The script follows the existing framework check pattern: set -euo pipefail, repo-root detection via BASH_SOURCE, and an embedded Python block for JSON processing.

2. docs/runbooks/run-queue-health-check.md

A new operator runbook that provides:

  • When to run the queue health check.
  • Step-by-step procedure (automated + manual verification).
  • A drift signal matrix mapping each failure mode to its recovery action.
  • Mobile quick action guidance.

3. Integration into framework-audit.yml

The new script is added as a parallel queue-health job in the consolidated framework-audit.yml workflow, so it runs:

  • On the monthly scheduled audit (first of each month).
  • On manual workflow_dispatch.
  • On pull requests that touch the queue file, the new script, or the workflow itself.

Alternatives considered

  • Expand check-framework-task-queue.sh with drift checks: rejected because the existing script has a focused single responsibility (schema validation). Mixing structural validation with semantic drift detection would make both harder to maintain and debug. Keeping them separate follows the principle of one job per script.

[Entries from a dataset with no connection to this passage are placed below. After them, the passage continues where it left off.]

(* ===== verification/SessionReconciler.v ===== *)
(** * The session reconciler: [internal/operator/session_reconciler.go] and
    [session_scaler.go]

    One [Reconcile] reads a session and moves it one step along its life
    cycle: Pending, Creating, Running, Deleting, Terminated.  Metrics and log
    lines are left out. *)
From S2P Require Import Prelude Prog GoStrings ApiTypes Kube CtrlClient.
Open Scope boxy_scope.

Record ReconcilerConfig := {
  rc_Namespace : string;
  rc_StatefulSetName : string;
  rc_HeadlessServiceName : string;
  rc_ControllerPoolName : string;
  rc_ControllerPort : Z;
  rc_MaxSandboxesPerCtrl : Z;
  rc_MaxControllerReplicas : Z;
  rc_MinControllerReplicas : Z;
  rc_TerminatedRetentionSec : Z;
  rc_ScaleDownCooldown : Z;
  rc_MTLSDisabled : bool;
  rc_Metrics : bool;
}.

(** The defaults [NewSessionReconciler] fills in. *)
Definition NewSessionReconciler (cfg : ReconcilerConfig) : ReconcilerConfig :=
  let dflt v d := if v <=? 0 then d else v in
  {| rc_Namespace := rc_Namespace cfg;
     rc_StatefulSetName := rc_StatefulSetName cfg;
     rc_HeadlessServiceName := rc_HeadlessServiceName cfg;
     rc_ControllerPoolName := rc_ControllerPoolName cfg;
     rc_ControllerPort := dflt (rc_ControllerPort cfg) 8080;
     rc_MaxSandboxesPerCtrl := dflt (rc_MaxSandboxesPerCtrl cfg) 20;
     rc_MaxControllerReplicas := dflt (rc_MaxControllerReplicas cfg) 50;
     rc_MinControllerReplicas := dflt (rc_MinControllerReplicas cfg) 1;
     rc_TerminatedRetentionSec := dflt (rc_TerminatedRetentionSec cfg) 3600;
     rc_ScaleDownCooldown := dflt (rc_ScaleDownCooldown cfg) (5 * Minute);
     rc_MTLSDisabled := rc_MTLSDisabled cfg;
     rc_Metrics := rc_Metrics cfg |}.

  • GitHub API-based drift checking (check open issues/PRs against queue state): rejected because it requires a GitHub token with Issues read scope, introduces network dependencies, and couples the check to the GitHub API surface. Structural drift signals detectable from the queue file itself are sufficient for most drift patterns and are simpler, faster, and reusable in other repos.

  • Human-only drift detection (no script): rejected because the governance checklist already identifies queue drift as a recurring concern. Without a repeatable automated signal, drift accumulates silently between manual audits.

Consequences

Positive:

  • Semantic drift in queue state is caught automatically at CI time and during monthly audits, not only during manual walkthrough.
  • Four common drift patterns become errors rather than advisory notes.
  • Multiple-in_progress is surfaced as a warning without blocking merge.
  • The new runbook gives operators a structured walkthrough for cases that require human verification beyond what the script checks.
  • The check is lightweight and reusable: any repo adopting this queue model can copy the script without additional dependencies.

Negative:

  • Authors making queue state changes must ensure the file remains health-check-clean, not just schema-valid.

Follow-ups:

  • Update docs/framework-health.md to reflect the new automated check.
  • Update docs/governance-checklist.md to reference the queue health check.
  • Update docs/framework-queued-execution-memory.md to link to the new runbook and expand drift guidance with the full signal matrix.
  • Update AGENTS.md validation commands to include check-queue-health.sh.